> _EXERCISE GOAL_:
Exactly reproduce the lines from the top of the entries below through the line containing "arithmetic of Python", with both ends included.

BEGIN

(** * LOOK backend: the price-prediction model and the analysis endpoint

    A shallow embedding of [backend/models/price_prediction.py] and of the
    [analyze_token] route of [backend/app.py], with the properties of the
    analysis pipeline proved (or refuted) on it.

    Numbers are IEEE 754 binary64 values, Rocq's primitive [float]: the
    arithmetic of Python floats and of numpy's [float64], with its NaN,
    its infinities and its signed zeros.  The entries of a torch
    [float32] tensor are the binary64 values that binary32 has.  Python
    exceptions are values of [exn], carried by the result type [py]. *)

From Stdlib Require Import Floats String ZArith Lia Bool PeanoNat List.
From Stdlib Require Import DecimalString.
Import ListNotations.

#[local] Set Warnings "-inexact-float".

(** ** Python: exceptions and results *)

Module Py.

(** The exception classes the modelled code can meet.  All of them derive
    from Python's [Exception], so an [except Exception] clause catches
    every value of this type. *)
Inductive exn : Type :=
| ValueError (msg : string)
| TypeError (msg : string)
| IndexError (msg : string)
| RuntimeError (msg : string)
| AttributeError (msg : string)
| HTTPException (status_code : nat) (detail : string)
| OtherException (cls : string) (msg : string).

Definition str_of_nat (n : nat) : string :=
  NilZero.string_of_uint (Nat.to_uint n).

(** [str(e)].  Starlette's [HTTPException.__str__] prints the status
    and the detail; the built-in classes print their message. *)
Definition str (e : exn) : string :=
  match e with
  | ValueError m | TypeError m | IndexError m
  | RuntimeError m | AttributeError m => m
  | HTTPException s d => (str_of_nat s ++ ": " ++ d)%string
  | OtherException _ m => m
  end.

(** The outcome of evaluating an expression or a call. *)
Inductive py (A : Type) : Type :=
| Returned (a : A)
| Raised (e : exn).

Arguments Returned {A} a.
Arguments Raised {A} e.

Definition bind {A B : Type} (c : py A) (k : A -> py B) : py B :=
  match c with
  | Returned a => k a
  | Raised e => Raised e
  end.

(** [try: c  except Exception as e: h e]. *)
Definition try_except {A : Type} (c : py A) (h : exn -> py A) : py A :=
  match c with
  | Returned a => Returned a
  | Raised e => h e
  end.

(** The values stored in the dictionaries the model returns. *)
Inductive value : Type :=
| VFloat (f : float)
| VStr (s : string)
| VStrList (l : list string).

(** A dictionary literal, in the order its keys are written. *)
Definition dict (V : Type) : Type := list (string * V).

Definition keys {V : Type} (d : dict V) : list string := map fst d.

(** [d.get(k, default)]. *)
Fixpoint get {V : Type} (d : dict V) (k : string) (default : V) : V :=
  match d with
  | [] => default
  | (k', v) :: rest => if String.eqb k k' then v else get rest k default
  end.

End Py.

Declare Scope py_scope.
Delimit Scope py_scope with py.
Notation "x <- c ;; k" := (Py.bind c (fun x => k))
  (at level 61, c at next level, right associativity) : py_scope.

(** ** The C library's elementary functions

    [np.log] and [torch.sigmoid] end in the platform's [log] and [exp].
    Their values at ordinary arguments differ between platforms in the
    last place, so they are taken as they come; what IEEE 754 and C99
    Annex F fix, the special cases, is written out below. *)

Class Libm : Type := {
  libm_log : float -> float;   (* used at positive finite arguments *)
  libm_exp : float -> float    (* used at finite arguments *)
}.

(** ** numpy on one-dimensional [float64] arrays *)

Module Numpy.

Local Open Scope float_scope.

Definition ndarray : Type := list float.

(** The length of an array as a [float64], as numpy's true division
    converts the element count (exact below 2^53). *)
Fixpoint float_of_nat (n : nat) : float :=
  match n with
  | O => 0
  | S k => float_of_nat k + 1
  end.

(** [np.zeros(n)]. *)
Definition zeros (n : nat) : ndarray := repeat 0 n.

(** [np.sum] of a one-dimensional array is [np.add.reduce]: the
    reduction starts from [0.0] and adds to it the pairwise sum of the
    elements, numpy's [DOUBLE_pairwise_sum].

    Fewer than eight elements are added from left to right, to a zero
    (its sign is of no account for [np.sum], since the loop's result is
    added to the reduction's [0.0]). *)
Definition short_sum (a : ndarray) : float := fold_left add a 0.

(** From eight elements on the loop is unrolled: eight partial sums,
    [r[j] += a[i + j]] for each full block of eight. *)
Fixpoint add_into (r block : list float) : list float :=
  match r, block with
  | x :: r', y :: block' => (x + y) :: add_into r' block'
  | _, _ => r
  end.

(** [((r[0] + r[1]) + (r[2] + r[3])) + ((r[4] + r[5]) + (r[6] + r[7]))] *)
Definition join8 (r : list float) : float :=
  match r with
  | [r0; r1; r2; r3; r4; r5; r6; r7] =>
      ((r0 + r1) + (r2 + r3)) + ((r4 + r5) + (r6 + r7))
  | _ => 0
  end.

(** The blocks after the first, then the [n % 8] elements left over,
    which are added one by one to the joined partial sums. *)
Fixpoint unrolled (r a : list float) : float :=
  match a with
  | a0 :: a1 :: a2 :: a3 :: a4 :: a5 :: a6 :: a7 :: rest =>
      unrolled (add_into r [a0; a1; a2; a3; a4; a5; a6; a7]) rest
  | _ => fold_left add a (join8 r)
  end.

(** The branch for [8 <= n <= 128]: the partial sums start as the first
    eight elements. *)
Definition block_sum (a : ndarray) : float :=
  unrolled (firstn 8 a) (skipn 8 a).

(** Above 128 elements the array is cut in two, the first part of
    [n / 2] elements less [(n / 2) % 8], and the sums of the parts are
    added.  [fuel] bounds the depth of the cuts; the length of the array
    is enough ([pairwise_sum_fuel] below). *)
Fixpoint pairwise_sum (fuel : nat) (a : ndarray) : float :=
  let n := length a in
  if (n <? 8)%nat then short_sum a
  else if (n <=? 128)%nat then block_sum a
  else
    match fuel with
    | O => block_sum a
    | S fuel' =>
        let n2 := (n / 2 - (n / 2) mod 8)%nat in
        pairwise_sum fuel' (firstn n2 a) + pairwise_sum fuel' (skipn n2 a)
    end.

Definition sum (a : ndarray) : float := 0 + pairwise_sum (length a) a.

(** [np.mean]: the sum divided by the count; [0.0 / 0.0], that is NaN,
    on an empty array (numpy warns and does not raise). *)
Definition mean (a : ndarray) : float := sum a / float_of_nat (length a).

(** [np.std] with its default [ddof=0]: the square root of the mean of
    the squared deviations from the mean. *)
Definition std (a : ndarray) : float :=
  let m := mean a in
  let dev := map (fun x => x - m) a in
  sqrt (sum (map (fun d => d * d) dev) / float_of_nat (length a)).

(** [np.diff]: [a[i+1] - a[i]]. *)
Fixpoint diff (a : ndarray) : ndarray :=
  match a with
  | x :: ((y :: _) as rest) => (y - x) :: diff rest
  | _ => []
  end.

(** [np.log] on one element: NaN on a NaN or a negative argument (numpy
    warns), minus infinity at zero, plus infinity at plus infinity, and
    the C library's logarithm otherwise. *)
Definition log1 `{Libm} (x : float) : float :=
  if is_nan x then nan
  else if x <? 0 then nan
  else if x =? 0 then neg_infinity
  else if x =? infinity then infinity
  else libm_log x.

Definition log `{Libm} (a : ndarray) : ndarray := map log1 a.

(** [a[-k:]] on a list: the last [k] elements, all of them when there
    are fewer. *)
Definition last_n {A : Type} (k : nat) (l : list A) : list A :=
  skipn (length l - k) l.

(** [np.column_stack] of one-dimensional arrays: the arrays become the
    columns of a matrix, given as its list of rows; arrays of different
    lengths raise [ValueError]. *)
Fixpoint rows3 (a b c : ndarray) : list (list float) :=
  match a, b, c with
  | x :: a', y :: b', z :: c' => [x; y; z] :: rows3 a' b' c'
  | _, _, _ => []
  end.

Definition column_stack3 (a b c : ndarray) : Py.py (list (list float)) :=
  if (length a =? length b)%nat && (length b =? length c)%nat
  then Py.Returned (rows3 a b c)
  else Py.Raised (Py.ValueError
         "all the input array dimensions except for the concatenation axis must match exactly").

End Numpy.

(** ** torch tensors, as nested lists *)

Module Torch.

Local Open Scope float_scope.

Definition tensor2 : Type := list (list float).
Definition tensor3 : Type := list (list (list float)).

(** [x.unsqueeze(0)]. *)
Definition unsqueeze0 (m : tensor2) : tensor3 := [m].

(** The shape of a three-dimensional tensor, read off its first
    entries. *)
Definition shape3 (t : tensor3) : list nat :=
  [length t; length (hd [] t); length (hd [] (hd [] t))].

(** Rounding to binary32 (24 bits of precision, exponents up to 127),
    to nearest with ties to even; every binary32 value is a binary64
    value, which is how the result is held. *)
Definition binary32_of (x : spec_float) : spec_float :=
  match x with
  | S754_finite s m e => binary_round 24 128 s m e
  | _ => x
  end.

Definition to_float32 (x : float) : float := SF2Prim (binary32_of (Prim2SF x)).

(** [torch.FloatTensor(m)] of a two-dimensional [float64] array: a
    [float32] tensor of the same shape, each entry rounded. *)
Definition FloatTensor (m : list (list float)) : tensor2 :=
  map (map to_float32) m.

(** [t.std()]: over all the elements, with Bessel's correction (torch's
    default): the squared deviations are summed and divided by
    [max(0, N - 1)].  The formula is evaluated here in binary64 and in
    numpy's order of additions; torch has its own order and rounds to
    binary32, so the value below is torch's only where neither matters:
    for a tensor of one element, where the division is by zero. *)
Definition std (t : tensor2) : float :=
  let a := concat t in
  let m := Numpy.mean a in
  let dev := map (fun x => x - m) a in
  sqrt (Numpy.sum (map (fun d => d * d) dev)
        / Numpy.float_of_nat (length a - 1)).

(** C's [exp], with the special cases of Annex F. *)
Definition exp `{Libm} (x : float) : float :=
  if is_nan x then nan
  else if x =? infinity then infinity
  else if x =? neg_infinity then 0
  else libm_exp x.

(** [torch.sigmoid]: [1 / (1 + exp(-x))]. *)
Definition sigmoid `{Libm} (x : float) : float := 1 / (1 + exp (- x)).

End Torch.

(** ** [backend/models/price_prediction.py] *)

Module PricePrediction.

Import Py.
Local Open Scope float_scope.
Local Open Scope py_scope.

(** [token_data: Dict]: the three series are read with
    [token_data.get(key, [])]. *)
Definition Dict : Type := dict (list float).

(** [class LSTM(nn.Module)].  The recurrent layers and the linear head
    hold weights that torch draws when the module is built; the source
    fixes none of them, so the function they compute, from one sequence
    of feature rows to the scalar of the last time step, is a field. *)
Record LSTM : Type := {
  input_size : nat;
  hidden_size : nat;
  num_layers : nat;
  lstm_fc : list (list float) -> float
}.

(** [x.size(-1)]. *)
Definition size_last (x : Torch.tensor3) : nat :=
  length (hd [] (hd [] x)).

END

> _RESPONSE TO THIS EXERCISE_:
(** * LOOK backend: the price-prediction model and the analysis endpoint

    A shallow embedding of [backend/models/price_prediction.py] and of the
    [analyze_token] route of [backend/app.py], with the properties of the
    analysis pipeline proved (or refuted) on it.

    Numbers are IEEE 754 binary64 values, Rocq's primitive [float]: the
    arithmetic of Python floats and of numpy's [float64], with its NaN,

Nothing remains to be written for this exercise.